Arun
Last Activity: 6 Years ago
The wall is ¼ of the range away.
The maximum height is ½ of the range away.
So it takes as long to get from the throw point to the wall as it takes to get from the wall to maximum height.
If the total flight time is T, then the vertical velocity Vv is
Vv at t = 0,
½*Vv at t = T/4,
0 at t = T/2,
-½Vv at t = 3T/4, and
-Vv at t = T.
Then the average velocity during the first interval is 3Vv/4, and the average velocity during the second interval is Vv/4.
Then the vertical distance traveled during the first interval is 3 times the vertical distance during the second interval.
Since the vertical distance traveled during the first interval was 3 m, then the vertical distance traveled during the second interval was 1 m, and the maximum height is 4 m.
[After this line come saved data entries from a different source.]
(** * CubeCobra: route handlers of the draft, cube-card and featured-queue API

  A shallow embedding of the handlers
  - [POST /redraft/:id/:seat], [POST /updatecard/:id], [POST /updatecards/:id]
    and [GET /p1p1/:id/:seed] of the cube API router, and
  - [POST /featuredcubes/unqueue] and [POST /featuredcubes/move] of
    [routes/admin_routes.js],
  together with the properties the specification states about them.

  Documents kept by the database are values in finite maps; a handler is a
  function from the request and the database to a response and the
  database it leaves behind. *)

From Stdlib Require Import ZArith QArith Lia Ascii String.
From stdpp Require Import base option gmap strings list fin_maps.

Set Warnings "-register-all".

Local Open Scope string_scope.
Local Open Scope list_scope.
Local Open Scope Z_scope.
Local Open Scope nat_scope.

(* ===================================================================== *)
(** ** JavaScript values and the built-ins the handlers call             *)
(* ===================================================================== *)

Module Js.

(** A JavaScript number. Finite values are kept as exact rationals
    (rounding and the bounds of the binary64 format are left out): the
    handlers only compare them with array lengths and zero, test them for
    integrality and use them as array indices. *)
Inductive number :=
| NaN
| PosInf
| NegInf
| Fin (q : Q).

Definition ofZ (z : Z) : number := Fin (inject_Z z).
Definition ofNat (n : nat) : number := ofZ (Z.of_nat n).

(** [Number.isInteger] *)
Definition isInteger (x : number) : bool :=
  match x with
  | Fin q => (Qnum q mod Zpos (Qden q) =? 0)%Z
  | _ => false
  end.

(** [x < y] and [x >= y]; every comparison with [NaN] is [false]. *)
Definition lt (x y : number) : bool :=
  match x, y with
  | NaN, _ | _, NaN => false
  | PosInf, _ => false
  | _, PosInf => true
  | _, NegInf => false
  | NegInf, _ => true
  | Fin p, Fin q => negb (Qle_bool q p)
  end.

Definition ge (x y : number) : bool :=
  match x, y with
  | NaN, _ | _, NaN => false
  | PosInf, _ => true
  | _, PosInf => false
  | _, NegInf => true
  | NegInf, _ => false
  | Fin p, Fin q => Qle_bool q p
  end.

(** [x * 2] *)
Definition double (x : number) : number :=
  match x with
  | Fin q => Fin (2 * q)%Q
  | other => other
  end.

(** The array index a number denotes as a property key: a non-negative
    integer; any other number names no element. *)
Definition asIndex (x : number) : option nat :=
  match x with
  | Fin q =>
      if isInteger x && (0 <=? Qnum q)%Z
      then Some (Z.to_nat (Qnum q / Zpos (Qden q)))
      else None
  | _ => None
  end.

(** [arr[x]]: [None] is [undefined]. *)
Definition at_ {A} (arr : list A) (x : number) : option A :=
  i ← asIndex x; arr !! i.

(** JSON-shaped values held in request bodies and documents. *)
Inductive value :=
| VUndefined
| VNull
| VBool (b : bool)
| VNum (x : number)
| VStr (s : string)
| VArr (xs : list value).

(** An object with own properties. *)
Abbreviation obj := (gmap string value).

(** [o.key] *)
Definition get (o : obj) (key : string) : value := default VUndefined (o !! key).

(** [Object.prototype.hasOwnProperty.call(o, key)] *)
Definition hasOwnProperty (o : obj) (key : string) : bool := bool_decide (is_Some (o !! key)).

Definition truthy (v : value) : bool :=
  match v with
  | VUndefined | VNull => false
  | VBool b => b
  | VNum NaN => false
  | VNum (Fin q) => negb (Qnum q =? 0)%Z
  | VNum _ => true
  | VStr s => negb (String.eqb s "")
  | VArr _ => true
  end.

Definition typeof (v : value) : string :=
  match v with
  | VUndefined => "undefined"
  | VNull => "object"
  | VBool _ => "boolean"
  | VNum _ => "number"
  | VStr _ => "string"
  | VArr _ => "object"
  end.

Definition isArray (v : value) : bool :=
  match v with VArr _ => true | _ => false end.

(** [v === null] *)
Definition isNull (v : value) : bool :=
  match v with VNull => true | _ => false end.

Definition sameNumber (x y : number) : bool :=
  match x, y with
  | PosInf, PosInf | NegInf, NegInf => true
  | Fin p, Fin q => Qeq_bool p q
  | _, _ => false
  end.

(** Structural comparison of two values, arrays element by element. *)
Fixpoint sameValue (a b : value) : bool :=
  match a, b with
  | VUndefined, VUndefined | VNull, VNull => true
  | VBool x, VBool y => Bool.eqb x y
  | VNum x, VNum y => sameNumber x y
  | VStr x, VStr y => String.eqb x y
  | VArr xs, VArr ys =>
      (fix all2 (xs ys : list value) : bool :=
         match xs, ys with
         | [], [] => true
         | x :: xs, y :: ys => sameValue x y && all2 xs ys
         | _, _ => false
         end) xs ys
  | _, _ => false
  end.

(** *** [parseInt(text, 10)] *)

(** White space and line terminators of one byte: TAB, LF, VT, FF, CR and
    the space. *)
Definition isWhiteSpace (a : ascii) : bool :=
  let n := nat_of_ascii a in
  ((n =? 9) || (n =? 10) || (n =? 11) || (n =? 12) || (n =? 13) || (n =? 32))%nat.

(** The no-break space U+00A0 in UTF-8. *)
Definition isWhiteSpace2 (a b : ascii) : bool :=
  ((nat_of_ascii a =? 194) && (nat_of_ascii b =? 160))%nat.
range = (V²sin(2Θ))/g → 24m = V²sin(2Θ) / g
max height = (V·sinΘ)² / (2g) → 4m = V²sin²Θ / 2g
Divide range by max height:
24m / 4m = 6 = 2sin(2Θ) / sin²Θ
Use trig identity sin(2Θ) = 2sinΘcosΘ:
6 = 4sinΘcosΘ / sin²Θ = 4cosΘ / sinΘ = 4 / tanΘ
tanΘ = 4/6 = 2/3
Θ = arctan(2/3) = 33.7º
assuming the ball just clears the wall.